Decided On August 16, 1996
STATE OF GOA Appellant
V/S
DILIPKUMAR RAYA PRABHU MHAMBRE Respondents

JUDGEMENT

(1.) THIS Appeal under the Land Acquisition Act has been filed by the State against the Award passed by the District Judge, Panaji, passed in Land Acquisition Case No.82/88 dated 30th September, 1994. By a Notification dated 25th January, 1982, issued under Section 4 of the Land Acquisition Act, 1894, which was gazetted on 28th January, 1982, an extent of 47,525 sq. mts. in survey nos 28/1 to 28/5 and survey no. 30 in Bambolim village was acquired. The Land Acquisition Officer passed an Award on 15th October, 1985, granting a compensation of Rs. 6/- per sq. mt. The Land Acquisition Officer also awarded compensation for the trees and other improvements standing in the property. At the instance of the respondents, the matter had been referred under Section 18 of the Land Acquisition Act to the Reference Court. By the impugned Award the Reference Court classified the land into four classes based on the proximity of the road that is going through the said land. The Court below by the impugned Award has enhanced the compensation at rates varying between Rs. 20/- to Rs. 45/- per sq. mt. based on the said classification of the land, instead of Rs. 6/- per sq. mt. offered uniformally by the Land Acquisition Officer.
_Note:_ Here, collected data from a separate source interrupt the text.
Lemma X13_witness :
  MemoizedFunction_call getUserById "getUserById"
    {| mf_cache := [("[2,10]", JObj [("id", JNum 2); ("name", JStr "User2")])];
       hits := 0; misses := 1 |}
    [JNum 2; JNum 10] (world0 tt)
  = (Returned (JObj [("id", JNum 2); ("name", JStr "User2")]),
     {| mf_cache := [("[2,10]", JObj [("id", JNum 2); ("name", JStr "User2")])];
        hits := 0 + 1; misses := 1 |},
     console_log ("  [cache hit] " +:+ JSON_stringify [JNum 2; JNum 10])
       (world0 tt)).
Proof.
  eapply (X13_MemoizedFunction_serves_what_it_returned getUserById "getUserById"
            MemoizedFunction_new
            {| mf_cache := [("[2,10]", JObj [("id", JNum 2); ("name", JStr "User2")])];
               hits := 0; misses := 1 |}
            [JNum 2; JNum 10] (world0 tt) _ (world0 tt)
            (JObj [("id", JNum 2); ("name", JStr "User2")])).
  reflexivity.
Defined.


(** ** Sets *)

Section SetFacts.
Context {K : Type} `{EqDecision K}.
Implicit Types (x : K) (s l acc : list K).

Local Abbreviation add_all acc l :=
  (foldl (fun s x => Collections.Set_add x s) acc l).

Lemma Set_has_true x s : Collections.Set_has x s = true <-> x ∈ s.
Proof. unfold Collections.Set_has. apply bool_decide_eq_true. Qed.

Lemma Set_has_false x s : Collections.Set_has x s = false <-> x ∉ s.
Proof. unfold Collections.Set_has. apply bool_decide_eq_false. Qed.

Lemma Set_add_elem x y s : y ∈ Collections.Set_add x s <-> y = x \/ y ∈ s.
Proof.
  unfold Collections.Set_add. destruct (Collections.Set_has x s) eqn:Hh.
  - apply Set_has_true in Hh. split; [tauto | intros [-> | ?]; done].
  - rewrite elem_of_app, list_elem_of_singleton. tauto.
Qed.

Lemma Set_add_NoDup x s : NoDup s -> NoDup (Collections.Set_add x s).
Proof.
  intros Hnd. unfold Collections.Set_add.
  destruct (Collections.Set_has x s) eqn:Hh; [done |].
  apply Set_has_false in Hh. apply NoDup_app. split; [done |].
  split; [| apply NoDup_singleton].
  intros y Hy Hyx. apply list_elem_of_singleton in Hyx as ->. done.
Qed.

Lemma add_all_elem l : forall acc x, x ∈ add_all acc l <-> x ∈ acc \/ x ∈ l.
Proof.
  induction l as [| y l IH]; intros acc x; simpl.
  - rewrite elem_of_nil. tauto.
  - rewrite IH, Set_add_elem, elem_of_cons. tauto.
Qed.

Lemma add_all_NoDup l : forall acc, NoDup acc -> NoDup (add_all acc l).
Proof.
  induction l as [| y l IH]; intros acc Hnd; simpl; [done |].
  by apply IH, Set_add_NoDup.
Qed.

Lemma Set_add_in x s : x ∈ s -> Collections.Set_add x s = s.
Proof.
  intros Hin. unfold Collections.Set_add.
  by rewrite (proj2 (Set_has_true x s) Hin).
Qed.

Lemma Set_add_notin x s : x ∉ s -> Collections.Set_add x s = s ++ [x].
Proof.
  intros Hin. unfold Collections.Set_add.
  by rewrite (proj2 (Set_has_false x s) Hin).
Qed.

(** Adding to [acc] the values of [l] appends the new ones, in the order
    in which [new Set(l)] lists them. *)
Lemma add_all_shape l :
  forall acc,
    add_all acc l
    = acc ++ List.filter (fun x => negb (Collections.Set_has x acc))
                         (Collections.Set_from l).
Proof.
  unfold Collections.Set_from.
  induction l as [| y l IH] using rev_ind; intros acc.
  - simpl. by rewrite app_nil_r.
  - rewrite !foldl_app. simpl. rewrite IH.
    set (L := add_all [] l).
    set (F := List.filter _ L).
    assert (forall z, z ∈ F <-> (z ∉ acc) /\ z ∈ L) as HF.
    { intros z. unfold F. rewrite list_elem_of_In, List.filter_In.
      rewrite <- list_elem_of_In, negb_true_iff, Set_has_false. tauto. }
    destruct (decide (y ∈ L)) as [Hl | Hl], (decide (y ∈ acc)) as [Hacc | Hacc].
    + rewrite (Set_add_in y L Hl). fold F. apply Set_add_in.
      apply elem_of_app. by left.
    + rewrite (Set_add_in y L Hl). fold F. apply Set_add_in.
      apply elem_of_app. right. by apply HF.
    + rewrite (Set_add_notin y L Hl), List.filter_app. fold F. simpl.
      rewrite (proj2 (Set_has_true y acc) Hacc). simpl. rewrite app_nil_r.
      apply Set_add_in. apply elem_of_app. by left.
    + rewrite (Set_add_notin y L Hl), List.filter_app. fold F. simpl.
      rewrite (proj2 (Set_has_false y acc) Hacc). simpl. rewrite app_assoc.
      apply Set_add_notin. rewrite elem_of_app, HF. tauto.
Qed.

Lemma Set_from_elem l x : x ∈ Collections.Set_from l <-> x ∈ l.
Proof.
  unfold Collections.Set_from. rewrite add_all_elem, elem_of_nil. tauto.
Qed.

Lemma Set_from_NoDup l : NoDup (Collections.Set_from l).
Proof. apply add_all_NoDup, NoDup_nil_2. Qed.

Lemma add_all_fresh l : forall acc, NoDup (acc ++ l) -> add_all acc l = acc ++ l.
Proof.
  induction l as [| y l IH]; intros acc Hnd; simpl.
  - by rewrite app_nil_r.
  - unfold Collections.Set_add.
    rewrite (proj2 (Set_has_false y acc)).
    + rewrite IH by (by rewrite <- app_assoc). by rewrite <- app_assoc.
    + apply NoDup_app in Hnd as (_ & Hd & _). intros Hin.
      apply (Hd y Hin). left.
Qed.

Lemma Set_from_NoDup_id l : NoDup l -> Collections.Set_from l = l.
Proof. intros Hnd. unfold Collections.Set_from. by rewrite add_all_fresh. Qed.

Lemma filter_bool_NoDup (f : K -> bool) l : NoDup l -> NoDup (List.filter f l).
Proof.
  induction l as [| y l IH]; simpl; [done |].
  intros Hnd. apply NoDup_cons in Hnd as [Hy Hnd].
  destruct (f y); [| by apply IH].
  apply NoDup_cons. split; [| by apply IH].
  rewrite list_elem_of_In, List.filter_In, <- list_elem_of_In. tauto.
Qed.

Lemma filter_bool_elem (f : K -> bool) l x :
  x ∈ List.filter f l <-> x ∈ l /\ f x = true.
Proof. by rewrite list_elem_of_In, List.filter_In, <- list_elem_of_In. Qed.
End SetFacts.
(** * pdf2docx text layer: text spans and line collections

    A shallow embedding of [pdf2docx/text/TextSpan.py] and
    [pdf2docx/text/Lines.py].

    - Python objects that are mutated or compared by identity live in a
      store and are referred to by address.
    - A method is a computation in a state-and-exception monad: it takes the
      store, and gives the store back together with a value or the raised
      exception.
    - Coordinates, font sizes and thresholds are IEEE-754 binary64 numbers,
      as Python's [float].
    - Classes of the package that the two modules only use ([Char], [BBox],
      [Rectangle], [Line], [Collection], the block) and PyMuPDF's [fitz.Rect]
      are interfaces: records of operations, instantiated in [Demo] for the
      examples. *)

From Stdlib Require Import PrimFloat ZArith NArith Ascii String List Permutation Lia.
From stdpp Require Import base option list gmap strings.

Set Warnings "-register-all,-inexact-float".
Open Scope Z_scope.

(** ** Python runtime *)

Module Py.

Inductive exn := TypeError | AttributeError | ZeroDivisionError | IndexError.

Inductive result (A : Type) := Ok (a : A) | Raise (e : exn).
Arguments Ok {A} a.
Arguments Raise {A} e.

#[export] Instance result_ret : MRet result := fun A a => Ok a.
#[export] Instance result_bind : MBind result := fun A B f m =>
  match m with Ok a => f a | Raise e => Raise e end.

(** [M S A]: a computation on a store [S] that returns an [A] or raises.
    The store at the point of a raise is kept: what was mutated before the
    exception stays mutated. *)
Definition M (S A : Type) : Type := S -> S * result A.

#[export] Instance M_ret {S} : MRet (M S) := fun A a s => (s, Ok a).
#[export] Instance M_bind {S} : MBind (M S) := fun A B f m s =>
  match m s with
  | (s', Ok a) => f a s'
  | (s', Raise e) => (s', Raise e)
  end.

Definition raise {S A} (e : exn) : M S A := fun s => (s, Raise e).
Definition lift {S A} (r : result A) : M S A := fun s => (s, r).
Definition gets {S A} (f : S -> A) : M S A := fun s => (s, Ok (f s)).
Definition modify {S} (f : S -> S) : M S unit := fun s => (f s, Ok tt).

(** An object reference. *)
Definition addr := nat.

Definition upd {A} (f : addr -> A) (a : addr) (v : A) : addr -> A :=
  fun b => if Nat.eqb b a then v else f b.

(** A Python [str]: a sequence of code points. *)
Definition pystr := list N.

Definition pystr_of_string (s : string) : pystr :=
  map (fun a => N_of_ascii a) (list_ascii_of_string s).

(** The values a raw record holds. *)
Inductive PyVal :=
| VNone
| VBool (b : bool)
| VInt (z : Z)
| VFloat (f : float)
| VStr (s : pystr)
| VTuple (vs : list PyVal)
| VList (vs : list PyVal)
| VDict (d : gmap string PyVal).

(** [raw.get(key, dflt)]; only a dict has the method. *)
Definition py_get (raw : PyVal) (key : string) (dflt : PyVal) : result PyVal :=
  match raw with
  | VDict d => Ok (default dflt (d !! key))
  | _ => Raise AttributeError
  end.

(** [for x in v]: the items of a list or tuple, the characters of a string,
    the keys of a dict (here in key order, the insertion order is not
    tracked); anything else is not iterable. *)
Definition py_iter (v : PyVal) : result (list PyVal) :=
  match v with
  | VList vs | VTuple vs => Ok vs
  | VStr s => Ok (map (fun ch => VStr [ch]) s)
  | VDict d => Ok (map (fun kv => VStr (pystr_of_string (fst kv))) (map_to_list d))
  | _ => Raise TypeError
  end.
Lemma erases_fixed P (k t : str) :
  forallb (fun c => negb (P c)) k = true -> erases P k t -> t = k.
Proof.
  intros Hk H. induction H as [|c s t H IH|c s t Hc H IH]; cbn [forallb] in Hk.
  - reflexivity.
  - apply andb_true_iff in Hk. destruct Hk as [_ Hk]. f_equal. auto.
  - apply andb_true_iff in Hk. destruct Hk as [Hn _]. rewrite Hc in Hn. discriminate.
Qed.

Lemma erases_includes P (s t k : str) :
  forallb (fun c => negb (P c)) k = true ->
  erases P s t -> includes s k = true -> includes t k = true.
Proof.
  intros Hk H Hi. apply includes_split in Hi. destruct Hi as (a & b & ->).
  apply erases_app_inv in H. destruct H as (ta & t1 & -> & Ha & H).
  apply erases_app_inv in H. destruct H as (tk & tb & -> & Hkk & Hb).
  rewrite (erases_fixed P k tk Hk Hkk). apply includes_app.
Qed.

(** *** the global replacement erases what each replacement erases *)

Lemma info_matched (r : re) (l s : str) (st' : mstate) :
  matchAt r l s = Some st' ->
  s = matched (info l s st') ++ rest st'
  /\ length s - length (rest st') = length (matched (info l s st')).
Proof.
  intros H. destruct (matchAt_suffix r l s st' H) as (pre & Hs & _).
  unfold info. cbn [matched].
  assert (E : length s - length (rest st') = length pre)
    by (rewrite Hs at 1; rewrite length_app; lia).
  rewrite E.
  assert (Hfirst : firstn (length pre) s = pre).
  { rewrite Hs, firstn_app, firstn_all, Nat.sub_diag. cbn [firstn]. apply app_nil_r. }
  rewrite Hfirst. auto.
Qed.

Lemma replaceLoop_erases P (r : re) (f : minfo -> str) :
  (forall l s st', matchAt r l s = Some st' ->
                   erases P (matched (info l s st')) (f (info l s st'))) ->
  forall fuel l s, erases P s (replaceLoop fuel r f l s).
Proof.
  intros Hf. induction fuel as [|fuel IH]; intros l s; [apply erases_refl|].
  cbn [replaceLoop].
  assert (Hstep : erases P s match s with [] => [] | c :: t => c :: replaceLoop fuel r f (c :: l) t end).
  { destruct s; constructor. apply IH. }
  destruct (matchAt r l s) as [st'|] eqn:E; [|exact Hstep].
  pose proof (Hf l s st' E) as He. destruct (info_matched r l s st' E) as [Hs Hn].
  rewrite Hn. destruct (matched (info l s st')) as [|c m] eqn:Em; cbn [length].
  - inversion He. cbn [app]. exact Hstep.
  - rewrite Hs at 1. apply erases_app; [exact He|apply IH].
Qed.

Lemma replaceAll_erases P (r : re) (f : minfo -> str) (s : str) :
  (forall l s st', matchAt r l s = Some st' ->
                   erases P (matched (info l s st')) (f (info l s st'))) ->
  erases P s (replaceAll r f s).
Proof. intros Hf. apply replaceLoop_erases, Hf. Qed.

Lemma searchFrom_found (r : re) :
  forall s l m, searchFrom r l s = Some m ->
  exists l0 s0 st', m = info l0 s0 st' /\ matchAt r l0 s0 = Some st'
                    /\ rev l ++ s = rev l0 ++ s0.
Proof.
  induction s as [|c s IH]; intros l m H; cbn [searchFrom] in H.
  - destruct (matchAt r l []) as [st'|] eqn:E; [|discriminate].
    injection H as <-. exists l, [], st'. auto.
  - destruct (matchAt r l (c :: s)) as [st'|] eqn:E.
    + injection H as <-. exists l, (c :: s), st'. auto.
    + destruct (IH _ _ H) as (l0 & s0 & st' & Hm & Hr & Hs).
      exists l0, s0, st'. split; [exact Hm|]. split; [exact Hr|].
      rewrite <- Hs. cbn [rev]. rewrite <- app_assoc. reflexivity.
Qed.

Lemma replaceFirst_erases P (r : re) (f : minfo -> str) (s : str) :
  (forall l s st', matchAt r l s = Some st' ->
                   erases P (matched (info l s st')) (f (info l s st'))) ->
  erases P s (replaceFirst r f s).
Proof.
  intros Hf. unfold replaceFirst, search.
  destruct (searchFrom r [] s) as [m|] eqn:E; [|apply erases_refl].
  destruct (searchFrom_found r s [] m E) as (l0 & s0 & st' & -> & Hm & Hs).
  cbn [rev app] in Hs. rewrite Hs.
  destruct (info_matched r l0 s0 st' Hm) as [Hs0 _].
  rewrite Hs0 at 1. unfold info at 1 4. cbn [pre post].
  apply erases_app; [apply erases_refl|].
  apply erases_app; [apply Hf, Hm|apply erases_refl].
Qed.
(2.) BEFORE the learned Advocate General opened his arguments on behalf of the appellant State, he drew our attention to the judgment of this Court passed on 3rd August, 1996, whereby we had disposed of a batch of 35 First Appeals bearing No.69/92 and others. By the said judgment, the appeals filed by the State were partly allowed thereby maintaining the classification done by the Reference Court, but reducing the market value of the land at rates varying from Rs. 10/- to Rs. 20/- per sq. mt. Since this Appeal also relates to the land covered by the very same Notification and acquired for the very same purpose and that the land being of similar nature, the learned Advocate General submitted that lower Court Award in this Appeal may also be modified in the same manner as was done in the batch of appeals referred to above. Though the submission of the learned Advocate General was fair and just in the circumstances of the case, for reasons best known to the counsel for the respondents, he insisted that this appeal may be separately heard on its own merits and that the judgment relating to the lands covered by those Appeal cannot be made applicable to the case in hand and is required to be dealt with separately. Hence we proceed to dispose this appeal after hearing the same on merits.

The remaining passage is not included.